> [Task brief]
If a line comes after the one containing "token_policy_frame transfer_authorized_frame not_paused_frame", leave it out; copy every line before it, and that line too, exactly as written, starting from the first line of the entries.

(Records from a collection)
(* ===== verification/Tip20Dex.v ===== *)
(** * TIP-20 tokens on the exchange

    The tokens of tip20.rs are what the exchange relies on ([DexPlace.TIP20Ok]):
    as long as no virtual address leads to the exchange and the exchange has set
    no receive policy, a transfer moves its holding by the amount and leaves its
    storage alone. *)

From stdpp Require Import prelude gmap list strings.
From S2P Require Import Prelude DexPrice TempoEvm TempoBytes DexCredits DexTypes DexBook Dex DexStore DexHolds DexPlace DexRoute DexHistory.
From S2P Require Import Tip403 Keychain Tip20 Tip20Facts Tip20Ledger Tip20Sound.

#[local] Open Scope Z_scope.

Section instance.
Context `{TempoSpec} `{TempoAddresses} `{!TokenAddresses} `{!TokenAddressesOk} `{Keccak} `{SystemPrecompiles} `{BlockEnv} `{ReceiptAbi}.

#[local] Hint Resolve read_bool_frame string_load_frame get_master_frame resolve_recipient_frame recipient_resolve_frame recipient_validate_frame
  is_simple_frame policy_data_frame simple_cached_frame authorized_frame policy_exists_frame check_receive_frame receive_authorized_frame
  token_policy_frame transfer_authorized_frame not_paused_frame check_role_frame from_address_frame is_tip20_frame usd_frame hop_frame : frames.

(** [AuthRole::sender()] and [AuthRole::recipient()]. *)
Definition registry_role (role : Dex.AuthRole) : Tip403.AuthRole :=
  match role with Dex.Sender => role_sender | Dex.Recipient => role_recipient end.

Definition tip20_tokens : TIP20 := {|
  is_tip20_prefix := has_tip20_prefix;
  quote_token := token_quote_token;
  tip20_transfer := token_transfer;
  tip20_transfer_from := token_transfer_from;
  system_transfer_from := token_system_transfer_from;
  ensure_transfer_authorized := token_transfer_authorized;
  check_not_paused := token_not_paused;
  transfer_policy_id := token_transfer_policy_id;
  Dex.is_authorized_as policy_id user role := Tip403.is_authorized_as policy_id user (registry_role role);
  Dex.is_policy_lookup_error := Tip403.is_policy_lookup_error;
  is_tip20 := factory_is_tip20;
  validate_usd_currency := token_validate_usd;
|}.

(** The balance of the exchange, in a state in which it gets what is sent to it. *)
Record dex_reachable (s : Evm) : Prop := mkReachable {
  dr_masters id : be_slice (word_at (evm_storage s) ADDRESS_REGISTRY_ADDRESS (master_slot id)) 12 32 <> STABLECOIN_DEX_ADDRESS;
  dr_policy : be_slice (word_at (evm_storage s) TIP403_REGISTRY_ADDRESS (receive_slot STABLECOIN_DEX_ADDRESS)) 31 32 = 0;
}.

Definition tip20_holdings : TIP20Spec := {|
  holding s token := if has_tip20_prefix token then bal s token STABLECOIN_DEX_ADDRESS else 0;
  tokens_ok := dex_reachable;
|}.

(** ** Addresses *)

Lemma dex_not_guard : STABLECOIN_DEX_ADDRESS <> RECEIVE_POLICY_GUARD_ADDRESS.
Proof. by apply (distinct_at 0 4). Qed.
Lemma dex_not_keychain : STABLECOIN_DEX_ADDRESS <> ACCOUNT_KEYCHAIN_ADDRESS.
Proof. by apply (distinct_at 0 8). Qed.
Lemma dex_plain : STABLECOIN_DEX_ADDRESS <> 0 /\ has_tip20_prefix STABLECOIN_DEX_ADDRESS = false /\ is_virtual STABLECOIN_DEX_ADDRESS = false.
Proof. apply system_plain. unfold system_addresses. set_solver. Qed.

Lemma prefix_range token : has_tip20_prefix token = true -> is_address token.
Proof.
  intros Hp%bool_decide_eq_true. unfold prefix12, TIP20_TOKEN_PREFIX in Hp. rewrite Z.shiftr_div_pow2 in Hp by lia. unfold is_address.
  pose proof (Z.div_mod token (2 ^ 64) ltac:(lia)). pose proof (Z.mod_pos_bound token (2 ^ 64) ltac:(lia)). lia.
Qed.

(** ** Views *)

Lemma view_intro {A} (m : M A) : keeps m -> writes nowhere m -> view m.
Proof. intros Hk Hw s. split; [apply Hk|apply Hw]. Qed.

Ltac keep := repeat first [ apply h_read_keeps | solve [intros ?; reflexivity] | progress cbv zeta
  | match goal with
    | |- keeps (_ ≫= _) => apply keeps_bind; [|intros]
    | |- keeps (if ?b then _ else _) => destruct b
    | |- keeps (match ?x with _ => _ end) => destruct x
    end ].

Lemma read_bool_state h : keeps (read_bool h).
Proof. unfold read_bool. apply keeps_bind; [apply h_read_keeps|]. intros. by intros s. Qed.

Lemma load_words_state a sl n : forall i, keeps (load_words a sl i n).
Proof. induction n as [|n IH]; intros i; cbn [load_words]; [by intros s|]. apply keeps_bind; [by intros s|]. intros w. apply keeps_bind; [apply IH|]. by intros ? s. Qed.

Lemma string_load_state a sl : keeps (string_load a sl).
Proof.
  unfold string_load, bytes_load, calc_string_length. apply keeps_bind; [|intros; keep]. apply keeps_bind; [by intros s|]. intros v. cbv zeta. apply keeps_bind; [keep|]. intros len.
  destruct (is_long_string v); [|keep]. apply keeps_bind; [apply load_words_state|]. by intros ? s.
Qed.

Lemma policy_type_state d : keeps (policy_type d).
Proof. unfold policy_type. keep. Qed.

Lemma is_simple_state id user d : keeps (is_simple id user d).
Proof. unfold is_simple. apply keeps_bind; [apply read_bool_state|]. intros b. apply keeps_bind; [apply policy_type_state|]. intros []; by intros s. Qed.

Lemma policy_data_state id : keeps (get_policy_data id).
Proof. unfold get_policy_data, policy_load, registry_load, policy_id_counter. apply keeps_bind; [keep|]. intros d. keep. Qed.

Lemma simple_cached_state id user c : keeps (is_authorized_simple_cached id user c).
Proof. unfold is_authorized_simple_cached. destruct (builtin_authorization id); [by intros s|]. apply keeps_bind; [destruct c; [by intros s|apply policy_data_state]|]. intros d. apply is_simple_state. Qed.

Lemma authorized_state id user role : keeps (Tip403.is_authorized_as id user role).
Proof.
  unfold Tip403.is_authorized_as, is_authorized_simple, get_compound_policy_data, compound_load, registry_load. destruct (_ && _); [by intros s|].
  destruct (builtin_authorization id); [by intros s|]. apply keeps_bind; [apply policy_data_state|]. intros d. destruct (is_compound d); [|apply is_simple_state].
  apply keeps_bind; [keep|]. intros c. destruct role; try apply simple_cached_state. apply keeps_bind; [apply simple_cached_state|]. intros b. destruct (_ && _); [by intros s|].
  apply keeps_bind; [apply simple_cached_state|]. by intros ? s.
Qed.

Lemma token_policy_state token : keeps (token_transfer_policy_id token).
Proof.
  unfold token_transfer_policy_id, registered_token_transfer_policy_id, registry_load, legacy_transfer_policy_id. apply keeps_bind; [destruct is_t9; keep|]. intros [id|]; [by intros s|apply h_read_keeps].
Qed.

> [Solution]
(* ===== verification/Tip20Dex.v ===== *)
(** * TIP-20 tokens on the exchange

    The tokens of tip20.rs are what the exchange relies on ([DexPlace.TIP20Ok]):
    as long as no virtual address leads to the exchange and the exchange has set
    no receive policy, a transfer moves its holding by the amount and leaves its
    storage alone. *)

From stdpp Require Import prelude gmap list strings.
From S2P Require Import Prelude DexPrice TempoEvm TempoBytes DexCredits DexTypes DexBook Dex DexStore DexHolds DexPlace DexRoute DexHistory.
From S2P Require Import Tip403 Keychain Tip20 Tip20Facts Tip20Ledger Tip20Sound.

#[local] Open Scope Z_scope.

Section instance.
Context `{TempoSpec} `{TempoAddresses} `{!TokenAddresses} `{!TokenAddressesOk} `{Keccak} `{SystemPrecompiles} `{BlockEnv} `{ReceiptAbi}.

#[local] Hint Resolve read_bool_frame string_load_frame get_master_frame resolve_recipient_frame recipient_resolve_frame recipient_validate_frame
  is_simple_frame policy_data_frame simple_cached_frame authorized_frame policy_exists_frame check_receive_frame receive_authorized_frame
  token_policy_frame transfer_authorized_frame not_paused_frame check_role_frame from_address_frame is_tip20_frame usd_frame hop_frame : frames.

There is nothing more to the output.